Cuarto.- Sigue expresando la apelante, en cuanto a las distancias de las plantaciones, la aplicación del art. 546.5 del C.C.C . y lo expuesto por el perito Don. Carlos Antonio , valorando que al menos, en todo caso uno de los pinos vulneraría la norma, y que, en cuanto a los arbustos, que están también a menor distancia de la prevista en el art. 546 del C.C.C ., por lo que procede su arrancamiento, cuestión sobre la que no cabe sino efectuar expresa remisión a lo expuesto en el fundamento que precede, manteniendo nuevamente la no aplicación al supuesto de autos del mentado precepto.
Quinto.- Tampoco procede mayor reflexión en este punto, el siguiente de los motivos de apelación que se alega, referido a la caída de la pinaza, la prolongación de las ramas de los pinos sobre la proyección vertical que separa ambas propiedades, por venir ya resuelta tal cuestión en el fundamento segundo de esta resolución, como tampoco procede, en cuanto al último de los motivos de apelación, que se refiere a la valoración de la resolución apelada sobre la costumbre local y por tanto legítima, viniendo ya expuesto en la presente la existencia de una inmisión ilegítima por parte de los demandados.
Sexto.- Finalmente, sobre el último de los motivos alegados en la apelación, relativo a los daños producidos en la pared medianera y a la condena a los demandados a la realización de las obras necesarias de subsanación del muro privativo de la apelante, consecuencia de la vegetación existente, debe estarse a lo ya resuelto.
Séptimo.- Estimándose parcialmente, por lo expuesto el recurso de apelación, no procede expresa imposición de las costas causadas en esta alzada, a tenor del contenido del art. 398.2 de la L.E.C.
Vistos los preceptos legales citados y demás de general y pertinente aplicación :
Fallo
Que estimando parcialmente el recurso de apelación interpuesto por la representación de Dª Virginia , contra la sentencia dictada el 16 de noviembre de 2009 por el Juzgado de Primera Instancia nº 3 de Mataró , en los autos de que el presente rollo dimana, debemos revocar y revocamos la misma, condenando a los demandados a podar las ramas de los dos pinos referenciados en el informe pericial emitido por Don.
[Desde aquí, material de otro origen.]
Lemma any_pair_keys {A} (key : A -> N) l :
  any_pair (fun x y => (key y <=? key x)%N) l = false <-> StronglySorted (key_lt key) l.
Proof.
  rewrite any_pair_sorted. assert (forall x y, (key y <=? key x)%N = false <-> key_lt key x y) as Hiff.
  { intros x y. rewrite N.leb_gt. unfold key_lt. symmetry. apply (key_lt_id (key x) (key y)). }
  split.
  - intros Hs. apply Sorted_StronglySorted; [intros ? ? ?; apply ltb_trans|].
    induction Hs as [|x l _ IH Hh]; constructor; [done|]. destruct Hh; constructor. by apply Hiff.
  - intros Hs%StronglySorted_Sorted. induction Hs as [|x l _ IH Hh]; constructor; [done|].
    destruct Hh; constructor. by apply Hiff.
Qed.

Lemma binary_search_iff (x : N) l : sorted_ids l -> is_some (binary_search x l) = true <-> x ∈ l.
Proof.
  intros Hs. unfold binary_search. rewrite (binary_search_by_key_iff (fun x : N => x) l x Hs).
  by rewrite list_fmap_id.
Qed.

(** A non-empty set of at most [maximum] identifiers, none of them nil, in increasing order. *)
Definition canonical_set (maximum : N) (l : list N) : Prop :=
  l <> [] /\ (len l <= maximum)%N /\ Forall (fun x => is_nil x = false) l /\ sorted_ids l.

Lemma validate_canonical_node_ids_Ok l maximum kind :
  validate_canonical_node_ids l maximum kind = Ok tt <-> canonical_set maximum l.
Proof.
  unfold validate_canonical_node_ids, canonical_set, errf, sorted_ids. rewrite unit_Err, !orb_false_iff.
  rewrite (any_pair_keys (fun x => x)), N.ltb_ge.
  assert (any is_nil l = false <-> Forall (fun x => is_nil x = false) l) as ->.
  { unfold any. rewrite Forall_forall, <- not_true_iff_false, existsb_exists. split.
    - intros Hn x Hx. apply not_true_iff_false. intros E. apply Hn. exists x. split; [by apply list_elem_of_In|done].
    - intros Hall (x & Hx & E). rewrite Hall in E; [done|by apply list_elem_of_In]. }
  destruct l; simpl; naive_solver.
Qed.

Lemma elem_of_dedup (x : N) l : x ∈ dedup l <-> x ∈ l.
Proof.
  induction l as [|y l IH]; simpl; [done|]. destruct (dedup l) as [|z r] eqn:E.
  - rewrite !elem_of_cons, <- IH. done.
  - case_bool_decide as Hy; rewrite elem_of_cons in IH; rewrite !elem_of_cons; subst; tauto.
Qed.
Carlos Antonio , con los números 1 y 2, que sobrepasen la proyección vertical del linde, a arrancar la hiedra, la higuera y la caña de bambú que discurran por la parte de la pared privativa de la actora, es decir , a partir de los 3.40 m de altura y a realizar a su costa las obras precisas de reparación de los daños ocasionados en dicha pared privativa por la vegetación, que se precisarán en ejecución de sentencia por pericial practicada al efecto, todo ello sin expresa imposición de las costas de esta alzada al apelante.
Y firme que sea esta resolución, devuélvanse los autos originales al Juzgado de su procedencia, con testimonio de la misma para su cumplimiento.
Así por esta nuestra sentencia, de la que se unirá certificación al rollo, lo pronunciamos, mandamos y firmamos.
PUBLICACIÓN.- En este día, y una vez firmada por todos los Magistrados que la han dictado, se da a la anterior sentencia la publicidad ordenada por la Constitución y las Leyes. DOY FE.